Both SAG and TRA images of the primary cohort were employed for the training, internal, and external validation cohorts for testing. The input channel was two dimensional, that is, all MRI sequences were converted into slices and then batch inputted, and the final output results were reconstructed in 3D. Transfer learning was adopted for training, and the pre-trained model was swin_transformer_base_patch4_window7_224_imagenet_1k. The backbone of the model was SwinTransformer_base_patch4_window7_224.

Feature extraction and selection

Radiomic features were extracted using the PyRadiomics module written in Python 3.7 in accordance with a previous study [19]. Both the SAG and TRA images extracted the following six feature classes: first-order statistics, shape, gray-level run-length matrix, gray-level size zone matrix, neighboring gray-tone difference matrix, and the gray-level dependence matrix. These feature classes used six built-in filters (wavelet, square, square root, logarithm, exponential, and gradient filters). All features were named by connecting the MRI type, the image type from which the feature was extracted, the feature class, and the feature name separated by an underscore. For example, TRA_original_glrlm_RunEntropy is a feature extracted from the TRA T2WI sequence, original image, and glrlm feature class, and the feature name is RunEntropy.

For every patient, 1960 radiomic features were extracted from SAG and TRA T2WI data, and all radiomic features were z transformed for data standardization.

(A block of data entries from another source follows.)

(* ===== verification/Managed.v ===== *)
(** * Servers with the runners of the library (server.go, subprocess.go, embedded.go)

    Both runners satisfy the interface of ServerRun.v: the restart loop of Launches.v with
    its launches, and the embedded run of EmbeddedRun.v. So what a server promises holds with
    either: a server that has stopped is over, and a [Stop] ends. *)
From S2P Require Import Prelude GoInt Sha256 Abi Broker BrokerInv BrokerSys Supervisor Session SessionSys SessionProps SessionSpec Callback CallbackSys RunOnce RunOnceProps Launches EmbeddedRun EmbeddedRunInv EmbeddedRunProps Options Server Launch ServerRun.

(** ** The subprocess runner *)

Section subprocess.
Context {A : IngressAbi} {AL : AbiLaws A} {M : Mac} {B : Type} `{SB : IngressSink B} {SL : SinkLaws B}.
Context (supported : bool) (activate : Z → B → B) {SV : SinkServes B activate} (policy : RestartPolicy).
Abbreviation supervisor := (Launches.supervisor (B := B)).
Abbreviation launch := (RunOnce.launch (B := B)).
Abbreviation once_step := (RunOnce.once_step supported activate).
Abbreviation loop_step := (Launches.loop_step policy).
Implicit Types (s : supervisor).
Abbreviation svreach := (Launches.svreach supported activate policy).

To avoid interobserver variations during manual segmentation, we calculated the intraclass correlation coefficient (ICC) for each feature, and only those with high stability (ICC > 0.8) were included in the analysis [20]. Then, the selected stable features were tested using the independent samples t-test or the Mann–Whitney U test to select potential important features. Features that did not meet the criteria for either of the aforementioned tests were excluded. This study adopted the least absolute shrinkage and selection operator (LASSO) on the training cohort to screen significant features with non-zero coefficients that can differentiate ATRX and P53 mutation status or glioma grade separately. For the three outcomes of ATRX, P53, and tumor grade, we used LASSO to select features in the TRA, SAG, and TRA + SAG groups, respectively. The aforementioned calculation methods are available in PyRadiomics 2.2.0 documentation [21].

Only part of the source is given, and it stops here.